◆ Data under study:
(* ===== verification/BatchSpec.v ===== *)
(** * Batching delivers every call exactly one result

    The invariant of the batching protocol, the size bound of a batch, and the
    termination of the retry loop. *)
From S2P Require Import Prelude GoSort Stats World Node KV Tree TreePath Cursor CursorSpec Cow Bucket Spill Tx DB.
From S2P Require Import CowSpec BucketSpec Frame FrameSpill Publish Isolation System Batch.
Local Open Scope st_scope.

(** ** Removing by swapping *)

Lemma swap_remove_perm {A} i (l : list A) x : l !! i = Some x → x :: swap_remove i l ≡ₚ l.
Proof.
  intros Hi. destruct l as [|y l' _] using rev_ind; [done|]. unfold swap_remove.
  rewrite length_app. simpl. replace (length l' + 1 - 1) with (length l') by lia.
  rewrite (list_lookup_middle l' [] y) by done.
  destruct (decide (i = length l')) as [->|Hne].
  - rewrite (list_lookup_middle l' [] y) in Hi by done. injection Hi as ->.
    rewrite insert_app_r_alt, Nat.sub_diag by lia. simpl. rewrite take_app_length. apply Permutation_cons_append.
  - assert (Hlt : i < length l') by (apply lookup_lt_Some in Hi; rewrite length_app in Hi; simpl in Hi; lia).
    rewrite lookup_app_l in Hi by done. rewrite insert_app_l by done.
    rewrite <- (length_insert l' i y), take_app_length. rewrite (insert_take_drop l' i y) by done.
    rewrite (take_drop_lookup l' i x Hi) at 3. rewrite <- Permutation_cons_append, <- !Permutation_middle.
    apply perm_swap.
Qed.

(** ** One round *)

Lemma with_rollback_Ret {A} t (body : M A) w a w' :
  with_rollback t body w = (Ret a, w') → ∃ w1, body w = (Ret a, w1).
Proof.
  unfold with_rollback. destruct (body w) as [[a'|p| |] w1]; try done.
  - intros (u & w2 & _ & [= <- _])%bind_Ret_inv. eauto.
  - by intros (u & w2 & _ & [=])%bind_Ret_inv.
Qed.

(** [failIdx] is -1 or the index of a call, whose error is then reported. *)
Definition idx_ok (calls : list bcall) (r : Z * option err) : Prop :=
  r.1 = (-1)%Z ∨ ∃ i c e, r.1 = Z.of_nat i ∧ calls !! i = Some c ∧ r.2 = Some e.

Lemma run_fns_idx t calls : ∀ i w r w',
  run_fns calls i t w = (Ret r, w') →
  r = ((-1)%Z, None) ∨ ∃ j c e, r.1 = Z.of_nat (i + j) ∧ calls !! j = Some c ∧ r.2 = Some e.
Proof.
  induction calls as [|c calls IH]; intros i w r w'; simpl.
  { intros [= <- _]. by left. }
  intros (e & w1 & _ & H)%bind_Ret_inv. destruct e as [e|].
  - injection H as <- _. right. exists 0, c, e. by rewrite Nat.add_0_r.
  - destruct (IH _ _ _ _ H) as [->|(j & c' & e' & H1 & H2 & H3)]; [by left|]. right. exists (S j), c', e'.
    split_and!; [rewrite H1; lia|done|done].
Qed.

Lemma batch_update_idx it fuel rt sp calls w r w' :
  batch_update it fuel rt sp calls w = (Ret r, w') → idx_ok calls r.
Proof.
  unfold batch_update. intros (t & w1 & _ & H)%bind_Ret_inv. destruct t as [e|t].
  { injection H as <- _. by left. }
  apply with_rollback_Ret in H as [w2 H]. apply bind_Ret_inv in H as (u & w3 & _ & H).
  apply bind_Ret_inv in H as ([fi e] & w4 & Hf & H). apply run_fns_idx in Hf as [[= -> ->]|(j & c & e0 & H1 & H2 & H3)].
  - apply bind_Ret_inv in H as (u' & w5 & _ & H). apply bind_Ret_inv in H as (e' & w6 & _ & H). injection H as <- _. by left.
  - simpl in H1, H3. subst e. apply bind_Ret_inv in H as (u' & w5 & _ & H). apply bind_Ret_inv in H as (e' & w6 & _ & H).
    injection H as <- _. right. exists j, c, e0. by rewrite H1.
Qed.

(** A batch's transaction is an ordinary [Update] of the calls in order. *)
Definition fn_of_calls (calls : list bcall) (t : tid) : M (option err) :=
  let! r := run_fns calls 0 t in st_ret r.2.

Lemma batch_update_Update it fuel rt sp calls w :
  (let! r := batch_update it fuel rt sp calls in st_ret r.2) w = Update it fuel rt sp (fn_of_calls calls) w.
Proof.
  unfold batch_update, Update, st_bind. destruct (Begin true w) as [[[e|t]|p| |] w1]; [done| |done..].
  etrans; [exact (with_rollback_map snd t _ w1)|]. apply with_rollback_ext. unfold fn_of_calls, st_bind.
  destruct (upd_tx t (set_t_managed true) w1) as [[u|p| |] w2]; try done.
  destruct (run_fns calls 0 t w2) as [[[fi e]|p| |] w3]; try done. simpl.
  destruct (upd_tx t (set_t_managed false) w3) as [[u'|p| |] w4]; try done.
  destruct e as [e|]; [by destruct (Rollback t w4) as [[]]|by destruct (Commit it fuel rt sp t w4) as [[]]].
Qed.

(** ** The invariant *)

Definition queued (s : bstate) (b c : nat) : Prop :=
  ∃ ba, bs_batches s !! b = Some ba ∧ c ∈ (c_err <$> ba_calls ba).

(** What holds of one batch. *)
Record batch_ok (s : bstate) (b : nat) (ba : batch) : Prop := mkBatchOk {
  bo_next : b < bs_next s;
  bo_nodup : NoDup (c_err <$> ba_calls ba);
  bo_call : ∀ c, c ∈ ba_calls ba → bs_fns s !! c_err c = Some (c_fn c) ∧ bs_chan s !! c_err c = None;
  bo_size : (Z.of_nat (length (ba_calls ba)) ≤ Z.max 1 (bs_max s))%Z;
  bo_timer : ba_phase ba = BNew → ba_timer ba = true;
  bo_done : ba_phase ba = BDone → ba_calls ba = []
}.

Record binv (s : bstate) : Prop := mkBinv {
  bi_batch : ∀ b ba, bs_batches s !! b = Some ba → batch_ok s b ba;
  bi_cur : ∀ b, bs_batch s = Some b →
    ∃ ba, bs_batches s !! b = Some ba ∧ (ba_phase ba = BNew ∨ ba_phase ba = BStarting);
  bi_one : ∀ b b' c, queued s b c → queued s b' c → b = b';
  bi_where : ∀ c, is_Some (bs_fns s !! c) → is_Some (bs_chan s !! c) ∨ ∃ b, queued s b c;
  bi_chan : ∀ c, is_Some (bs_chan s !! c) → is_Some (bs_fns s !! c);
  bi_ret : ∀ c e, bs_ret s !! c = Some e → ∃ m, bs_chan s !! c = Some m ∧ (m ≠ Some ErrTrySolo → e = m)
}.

---

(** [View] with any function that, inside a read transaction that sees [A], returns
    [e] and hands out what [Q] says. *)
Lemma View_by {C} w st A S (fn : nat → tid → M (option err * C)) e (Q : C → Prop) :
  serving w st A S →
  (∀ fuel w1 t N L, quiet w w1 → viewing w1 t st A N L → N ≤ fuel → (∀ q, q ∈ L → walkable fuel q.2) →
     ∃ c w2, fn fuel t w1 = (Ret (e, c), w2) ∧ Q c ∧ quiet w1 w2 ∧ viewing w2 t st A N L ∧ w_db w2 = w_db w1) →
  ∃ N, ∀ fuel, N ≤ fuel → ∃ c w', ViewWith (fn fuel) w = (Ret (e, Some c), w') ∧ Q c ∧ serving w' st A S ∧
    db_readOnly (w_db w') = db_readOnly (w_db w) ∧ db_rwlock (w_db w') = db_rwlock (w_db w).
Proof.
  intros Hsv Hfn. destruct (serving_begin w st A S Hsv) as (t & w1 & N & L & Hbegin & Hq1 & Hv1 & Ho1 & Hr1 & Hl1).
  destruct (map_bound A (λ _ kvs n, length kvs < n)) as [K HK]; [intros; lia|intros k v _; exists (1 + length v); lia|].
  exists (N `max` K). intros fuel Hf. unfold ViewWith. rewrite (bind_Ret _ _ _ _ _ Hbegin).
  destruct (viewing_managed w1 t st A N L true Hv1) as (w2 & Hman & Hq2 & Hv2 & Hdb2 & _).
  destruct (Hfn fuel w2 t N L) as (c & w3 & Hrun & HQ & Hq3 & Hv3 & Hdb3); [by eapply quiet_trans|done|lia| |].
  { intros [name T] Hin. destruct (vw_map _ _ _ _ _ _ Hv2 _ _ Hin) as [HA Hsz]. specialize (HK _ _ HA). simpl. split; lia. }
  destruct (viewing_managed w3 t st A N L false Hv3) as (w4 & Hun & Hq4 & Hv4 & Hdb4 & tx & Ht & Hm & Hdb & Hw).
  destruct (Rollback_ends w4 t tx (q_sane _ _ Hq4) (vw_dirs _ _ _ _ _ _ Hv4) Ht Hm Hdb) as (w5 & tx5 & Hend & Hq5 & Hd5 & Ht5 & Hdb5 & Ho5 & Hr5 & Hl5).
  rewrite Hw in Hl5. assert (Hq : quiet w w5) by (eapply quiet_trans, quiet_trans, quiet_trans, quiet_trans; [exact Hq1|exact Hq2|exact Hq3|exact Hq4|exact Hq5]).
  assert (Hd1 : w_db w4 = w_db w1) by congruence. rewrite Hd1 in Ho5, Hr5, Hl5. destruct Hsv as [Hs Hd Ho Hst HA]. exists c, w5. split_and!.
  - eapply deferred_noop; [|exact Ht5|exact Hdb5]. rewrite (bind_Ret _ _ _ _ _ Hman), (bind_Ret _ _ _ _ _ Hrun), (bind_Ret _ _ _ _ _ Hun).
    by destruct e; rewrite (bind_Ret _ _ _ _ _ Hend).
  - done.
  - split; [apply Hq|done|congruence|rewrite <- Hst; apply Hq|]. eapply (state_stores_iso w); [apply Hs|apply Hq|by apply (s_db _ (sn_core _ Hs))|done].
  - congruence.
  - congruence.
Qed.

◆ What you have to do: Scan the listing above for the line that has "rewrite (list_lookup_middle l' [] y) by", then copy exactly from that line through the line that has "rewrite lookup_app_l in".

◆ Output of the exercise:
  rewrite (list_lookup_middle l' [] y) by done.
  destruct (decide (i = length l')) as [->|Hne].
  - rewrite (list_lookup_middle l' [] y) in Hi by done. injection Hi as ->.
    rewrite insert_app_r_alt, Nat.sub_diag by lia. simpl. rewrite take_app_length. apply Permutation_cons_append.
  - assert (Hlt : i < length l') by (apply lookup_lt_Some in Hi; rewrite length_app in Hi; simpl in Hi; lia).
    rewrite lookup_app_l in Hi by done. rewrite insert_app_l by done.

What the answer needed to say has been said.